Guo's writing talent emerged during his middle school years, as he avidly read Chinese literature and Wuxia fiction, particularly works by Jin Yong and Gu Long. This extensive reading taught and inspired him in his own writing, leading Guo to begin submitting to magazines. In 1997, he published his first poem, "Loneliness," in the national magazine Rensheng Shiliuqi. The contemporary poem expresses Guo's personal feelings of melancholy during his school years, for which he received 10 RMB (approximately 1.5 US dollars) as payment from the magazine.

== Career ==
Encouraged by his mother and motivated by the promise of guaranteed university admission for winners, Guo participated in the third and fourth New Concept Writing Competitions, a national writing contest sponsored by Mengya magazine. To win first place, he studied nearly all the winning entries from the previous two New Concept competitions, analyzing the judges' preferred style. He filled out seven application forms and submitted seven 5,000-word essays. He works, "Script" and "Our Last Song on Campus," eventually won the first prize for both of the contests in 2001 and 2002 respectively. However, by the time Guo participated in the competition, guaranteed university admission was no longer offered to winners. With his less-than-stellar gaokao scores, he missed his dream school Xiamen University, instead going to Shanghai University, where he majored in TV and film production until he dropped out. After publishing his first novel, On the Edge of Love and Pain (2002), Guo found great commercial success in his fantasy novel Ice Fantasy (2003), which he finished during the college summer break. Since then, he established himself as one of the best-selling writers in China.

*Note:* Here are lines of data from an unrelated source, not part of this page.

(* ===== verification/SwapWitness.v ===== *)
(** * Swaps: concrete instances

    A swap between two keys, its contract, and chains on which it is funded and claimed, on
    which the properties of [SwapFacts], [SettlementFacts] and [SwapPolicyFacts] are applied. *)

From stdpp Require Import base list gmap strings.
From Stdlib Require Import ZArith Lia.
From S2P Require Import Prelude Script Crypto Engine Standard Merkle Codec Block Address Consensus.
From S2P Require Import Deployments Governance Ledger Supply Chain Mempool Pool Wallet WalletFacts Payment PaymentWitness.
From S2P Require Import Swap SwapFacts Settlement SettlementFacts SwapPolicy SwapPolicyFacts.
Import Scripts Swaps Settlement SwapPolicy.

Module SwapWitness.
#[local] Existing Instances bincode_layout bincode_layout_laws any_order any_order_laws.
#[local] Existing Instances PaymentWitness.padded PaymentWitness.padded_laws PaymentWitness.padded_base58.
#[local] Existing Instances PaymentWitness.signer PaymentWitness.signer_laws PaymentWitness.no_legacy.

Definition maker : PrivateKey := PaymentWitness.key0.
Definition taker : PrivateKey := mkPrivateKey (repeat 6 32) true.
Definition maker_wif : bytes := to_wif maker 198.
Definition taker_wif : bytes := to_wif taker 198.

Definition secret : bytes := repeat 11 32.
Definition contract : Htlc :=
  mkHtlc (sha256 secret) (key_address (inner taker)) (key_address (inner maker)) 1700000000 100000 None.
Definition script : bytes := match build_script contract with Ok s => s | _ => [] end.

Definition funding : Transaction :=
  match build_funding_tx contract (repeat 1 32) 0 200000 1000 with Ok tx => tx | _ => mkTx 0 Standard [] [] 0 None None end.
Definition fid : bytes := txid funding.
Definition locked : Utxo := mkUtxo fid 0 100000 script 1 1000.

(** The chain on which the contract is funded. *)
Definition funded_chain : Chain :=
  set_ledger (mkLedger {[ (fid, 0) : OutPoint := locked ]} ∅ 100000 0 default_params gov_new) (mkTree []) empty_chain.

Lemma funded_utxo : utxo_set (state (main funded_chain)) !! ((fid, 0) : OutPoint) = Some locked.
Proof. apply lookup_singleton_eq. Qed.

Lemma script_eq : build_script contract = Ok script.
Proof. by vm_compute. Qed.

Definition or_funding {E} (r : res E Transaction) : Transaction := match r with Ok tx => tx | _ => funding end.

(** The claim, step by step. *)
Definition unsigned1 : Transaction := or_funding (build_claim_tx_unsigned contract fid secret 2000).
Definition signed1 : bytes * bytes :=
  match Wallet.sign_input_over_subscript unsigned1 0 script taker_wif with Ok p => p | _ => ([], []) end.
Definition claim1 : Transaction := or_funding (build_claim_tx contract fid secret signed1.2 signed1.1 2000).

Lemma can_take1 : can_take claim1 2000 PaymentWitness.pool0.
Proof.
  split; [apply PaymentWitness.pool0_ok|intros k _; apply lookup_empty|by apply Z.leb_le; vm_compute|].
  split; [by apply Z.ltb_lt; vm_compute|by apply Z.leb_le; vm_compute].
Qed.


Lemma swap_contract_spend_witness :
  is_ok (execute (Engine.new (input_env funding (mkTxInput fid 0 [] 0) locked 9 1600000000)) [0x51] script) = true <->
  exists e c e1, run (Engine.new (input_env funding (mkTxInput fid 0 [] 0) locked 9 1600000000)) [0x51] = Ok e /\ pop e = Ok (c, e1) /\
    if is_true c
    then exists preimage e2 st, pop e1 = Ok (preimage, e2) /\ zlen preimage = 32 /\
           sha256 preimage = hash_lock contract /\ unlocks (Core.hash160 (public_key (inner taker))) e2 st
    else locktime_passed (input_env funding (mkTxInput fid 0 [] 0) locked 9 1600000000) (expiry contract) /\
         exists st, unlocks (Core.hash160 (public_key (inner maker))) e1 st.
Proof.
  apply (swap_contract_spend _ [0x51] script contract (mkAddress (Core.hash160 (public_key (inner taker))) 70)
    (mkAddress (Core.hash160 (public_key (inner maker))) 70)); try (by apply is_bytes_check); try (by vm_compute).
Defined.

Lemma swap_funding_exact_witness :
  match build_funding_tx contract (repeat 1 32) 0 200000 1000 with
  | Ok tx => exists s rest, build_script contract = Ok s /\ outputs tx = mkTxOutput 100000 s :: rest /\
      200000 = zsum (map value (outputs tx)) + 1000
  | _ => False
  end.
Proof.
  pose proof (swap_funding_exact contract (repeat 1 32) 0 200000 1000 ltac:(done) ltac:(done) ltac:(done)) as Hf.
  assert (is_ok (build_funding_tx contract (repeat 1 32) 0 200000 1000) = true) as Hok by by vm_compute.
  destruct (build_funding_tx contract (repeat 1 32) 0 200000 1000) as [tx| |]; [|discriminate Hok|discriminate Hok].
  destruct Hf as (s & rest & H1 & H2 & _ & H3 & _). exists s, rest. exact (conj H1 (conj H2 H3)).
Defined.

(** One hundred satoshis are left over. *)
Lemma swap_funding_dust_refused_witness :
  exists e, add_transaction_with_fee 5 (match build_funding_tx contract (repeat 1 32) 0 101100 1000 with Ok tx => tx | _ => funding end)
    1000 PaymentWitness.pool0 = (PaymentWitness.pool0, Err e).
Proof.
  apply (swap_funding_dust_refused contract (repeat 1 32) 0 101100 1000 _ (mkAddress (Core.hash160 (public_key (inner maker))) 70));
    try done; by vm_compute.
Defined.

Lemma odd_claim_missed_witness :
  let sig := signature (inner taker) (sighash (claim_tx contract fid secret 500 (inner taker) []) 0 script) in
  let tx := claim_tx contract fid secret 500 (inner taker) (odd_claim_sig sig (public_key (inner taker)) secret) in
  is_ok (verify_tx_scripts funded_chain tx 9 1600000000) = true /\ claim_preimage_matches tx fid (hash_lock contract) = false.
Proof.
  refine (proj2 (odd_claim_missed contract funded_chain script fid secret locked (inner taker) (inner maker) 500 9 1600000000
    _ eq_refl eq_refl _ _ eq_refl _ script_eq funded_utxo eq_refl)).
  - by vm_compute.
  - by apply is_bytes_check.
  - by vm_compute.
  - by split.
Defined.

(** The funding and the claim are in the first two of seven blocks; the bodies of the other five are pruned. *)
Definition order0 : SwapOrder :=
  mkOrder (repeat 1 32) (key_address (inner maker)) None 100000 [66] 7 (Some (sha256 secret)) (Some fid)
    (Some (key_address (inner taker))) None 1700000000 1600000000 InProgress.
Definition swap0 : SwapState :=
  mkSwapState (repeat 1 32) (sha256 secret) None (Some fid) None None None 0 0 None None None None None None None [] None None
    None None None [] VtrFunded.

Definition claim0 : Transaction :=
  claim_tx contract fid secret 500 (inner taker) (claim_script_sig (repeat 3 71) (public_key (inner taker)) secret).
Definition block0 (n : Z) (tx : Transaction) : Block := mkBlock (mkHeader 1 (repeat n 32) [] [] 1000 0 0 0) [tx].
Definition claimed_chain : Chain :=
  let h1 := block_hash (block0 1 funding) in
  let h2 := block_hash (block0 2 claim0) in
  mkChain (mkKnown {[ h1 := block0 1 funding; h2 := block0 2 claim0 ]} ∅ ∅ ∅ {[ h1 := 0; h2 := 1 ]})
    (mkMain (mkLedger ∅ ∅ 0 0 default_params gov_new) [h1; h2; [2]; [3]; [4]; [5]; [6]]
       {[ fid := (h1, 0%nat); txid claim0 := (h2, 0%nat) ]} [])
    (mkTree []) (mkConfig usize_max None 100 false None None).

Lemma claimed_indexed : Indexed claimed_chain.
Proof.
  intros h b tx Hb Htx.
  assert (b = block0 1 funding \/ b = block0 2 claim0) as Hc.
  { unfold get_block_at_height in Hb. apply bind_Some in Hb as (hash & _ & Hb). cbn [known blocks claimed_chain] in Hb.
    apply lookup_insert_Some in Hb as [[_ <-]|[_ Hb]]; [by left|]. apply lookup_singleton_Some in Hb as [_ <-]. by right. }
  destruct Hc as [-> | ->]; apply list_elem_of_singleton in Htx as ->.
  - exists (block_hash (block0 1 funding)), 0. by vm_compute.
  - exists (block_hash (block0 2 claim0)), 1. by vm_compute.
Qed.

Lemma settlement_backed_witness :
  exists obs, observe_vtr claimed_chain PaymentWitness.pool0 order0 swap0 = Ok obs /\ vo_state obs = VClaimed /\
    exists f, vtr_funding_txid swap0 = Some f /\ settled_on_chain claimed_chain order0 swap0 f true.
Proof.
  set (o := match observe_vtr claimed_chain PaymentWitness.pool0 order0 swap0 with
            | Ok o => o | _ => mkObservation [] 0 NotFunded None None None 0 end).
  assert (observe_vtr claimed_chain PaymentWitness.pool0 order0 swap0 = Ok o) as E by by vm_compute.
  assert (vo_state o = VClaimed) as Es by by vm_compute.
  pose proof (settlement_backed claimed_chain PaymentWitness.pool0 order0 swap0 o claimed_indexed E) as Hb.
  rewrite Es in Hb. exists o. exact (conj E (conj Es Hb)).
Defined.

(** A refund that was replaced twice. *)
Definition refund0 (fee : Z) : Transaction :=
  replacement_tx contract fid (Wallet.script_for (Core.hash160 (public_key (inner maker)))) [1; 2; 3] fee.
Definition replacement0 (old fee : Z) : VtrRefundReplacement :=
  mkRefundReplacement (txid (refund0 old)) fee 1700000001 (refund0 fee).
Definition refunded0 : SwapState :=
  mkSwapState (repeat 1 32) (sha256 secret) None (Some fid) None None None 0 0 None None (Some (txid (refund0 500))) None None None
    None [] (Some funding) None (Some (refund0 500)) None None [replacement0 500 800; replacement0 800 1500] Refunded.

Lemma refund_lineage_sound_witness : exists h parent fee, replacement_ok h fid order0 parent fee (replacement0 800 1500) /\
  parent = txid (refund0 800).
Proof.
  destruct (refund_lineage_sound order0 refunded0 (replacement0 800 1500) 1) as (_ & _ & o & f & t & h & p & fee & _ & Hf & _ & _ & H2 & H3).
  - by vm_compute.
  - reflexivity.
  - injection Hf as <-. exists h, p, fee. exact (conj H2 H3).
Defined.

Lemma refund_replacement_extends_witness :
  exists tx, build_vtr_htlc_refund_replacement (refund_of_order order0 refunded0 (key_address (inner taker)) fid maker_wif) 3000 = Ok tx /\
    validate order0 (add_replacement (mkRefundReplacement (txid (refund0 1500)) 3000 1700000009 tx) refunded0) = Ok tt.
Proof.
  destruct (refund_replacement_extends order0 refunded0 [replacement0 500 800] (replacement0 800 1500) (key_address (inner taker)) fid
    maker_wif maker 3000 1700000009) as (tx & H1 & H2 & _).
  - by vm_compute.
  - reflexivity.
  - done.
  - reflexivity.
  - reflexivity.
  - by vm_compute.
  - done.
  - done.
  - done.
  - exists tx. exact (conj H1 H2).
Defined.

(** A funded order, deep enough to be verified. *)
Definition order1 (n : Z) : SwapOrder :=
  mkOrder (repeat 1 32) (key_address (inner maker)) (Some [98]) n [66; 84; 67] 5000 (Some (sha256 secret)) (Some fid)
    (Some (key_address (inner taker))) None 1700000000 1600000000 InProgress.
Definition deep_chain (n : Z) : Chain :=
  mkChain (known empty_chain)
    (mkMain (mkLedger {[ (fid, 0) : OutPoint := mkUtxo fid 0 n script 1 1000 ]} ∅ n 0 default_params gov_new)
       [[0]; [1]; [2]; [3]; [4]; [5]; [6]] ∅ [])
    (mkTree []) (config empty_chain).
Definition terms : VerifiedSwapFunding :=
  mkVerified (hex_encode (repeat 1 32)) (sha256 secret) [98] 5000 (1700000000 - 6 * 3600).


Lemma verified_swap_stuck_witness : exists tx e,
  build_vtr_htlc_claim (claim_of_order (order1 10100) (key_address (inner taker)) fid secret taker_wif) = Ok tx /\
  add_transaction_with_fee 5 tx 10000 PaymentWitness.pool0 = (PaymentWitness.pool0, Err e) /\
  build_vtr_htlc_refund (refund_of_order (order1 10100) swap0 (key_address (inner taker)) fid maker_wif) =
    Err (Refused "Refund fee leaves a dust or missing output").
Proof.
  set (tx := match build_vtr_htlc_claim (claim_of_order (order1 10100) (key_address (inner taker)) fid secret taker_wif) with
             | Ok tx => tx | _ => funding end).
  assert (build_vtr_htlc_claim (claim_of_order (order1 10100) (key_address (inner taker)) fid secret taker_wif) = Ok tx) as E
    by by vm_compute.
  destruct (verified_swap_stuck (deep_chain 10100) (order1 10100) 1699900000 5 10000 terms
    (claim_of_order (order1 10100) (key_address (inner taker)) fid secret taker_wif)
    (refund_of_order (order1 10100) swap0 (key_address (inner taker)) fid maker_wif) tx PaymentWitness.pool0) as [[e He] Hr];
    [by vm_compute|done|reflexivity|reflexivity|exact E|].
  exists tx, e. exact (conj E (conj He Hr)).
Defined.

End SwapWitness.
(** * hledger-tools: command construction and dataframe helpers

    A shallow embedding of [hledgertools.hlcommand.HledgerCommand] and
    [hledgertools.hldataframe.HLDataFrame], together with the properties
    of the specification that are stated about them.

    Python strings are byte strings in UTF-8 ([string]); [None]-able
    arguments are [option]s; exceptions are the [Err] side of a result
    type. *)

From Stdlib Require Import ZArith Floats Ascii String.
From stdpp Require Import base option list strings pretty gmap.

Local Open Scope string_scope.
Local Open Scope list_scope.

(** ** Python truthiness of the values the code tests with [if x:] *)

Definition str_truthy (s : string) : bool :=
  match s with
  | EmptyString => false
  | String _ _ => true
  end.

(** [if o:] for [o : str | None]. *)
Definition opt_truthy (o : option string) : bool :=
  match o with
  | Some s => str_truthy s
  | None => false
  end.

(** [if l:] for [l : list[str] | None]. *)
Definition list_truthy {A} (o : option (list A)) : bool :=
  match o with
  | Some (_ :: _) => true
  | _ => false
  end.

(** [s[n:]] *)
Fixpoint string_drop (n : nat) (s : string) : string :=
  match n, s with
  | S n', String _ s' => string_drop n' s'
  | _, _ => s
  end.

(** [l.append(x)], as a new list. *)
Definition append {A} (l : list A) (x : A) : list A := l ++ [x].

Transporting from the small town of Zigong to Shanghai, Guo realized that "he was caught up by the abundance of the city". He decided to stay in Shanghai "with nothing and no one to help me except for the limited fame I gained through the writing contest". On Christmas Day in 2003, Guo gathered five of his close friends in the newest McDonald's in Shanghai, decided to establish a writing studio called "Island." Since then, Guo has launched his writing and business career, becoming one of China's most successful publishers and managers in the young adult literature market. In 2006, at 23, Guo became the youngest member of China Writers Association.

== Controversy ==
===Plagiarism===
In 2004, Guo published a novel Never Flowers in Never Dream while he studied at Shanghai University. The book portrayed a triangle love "featuring harmless forays into the Beijing underworld". Never Flowers in Never Dream has sold 600,000 copies in the first month after releasing. However, soon after, a court found that the book has "shared 12 major plot elements and 57 similarities with another author". The novel that Guo was accused to plagiarize is named "In and Out of the Circle" written by Zhuang Yu. In 2006, the court made the final judgment, which announced that Guo has violated Zhuang Yu's copyright, and ordered him to pay Zhuang Yu 200,000 RMB (approximate $25,000) as compensation and apologize to Zhuang. Guo has paid the damage fee; however, he refused to apologize or admit the plagiarism, or talk about this case.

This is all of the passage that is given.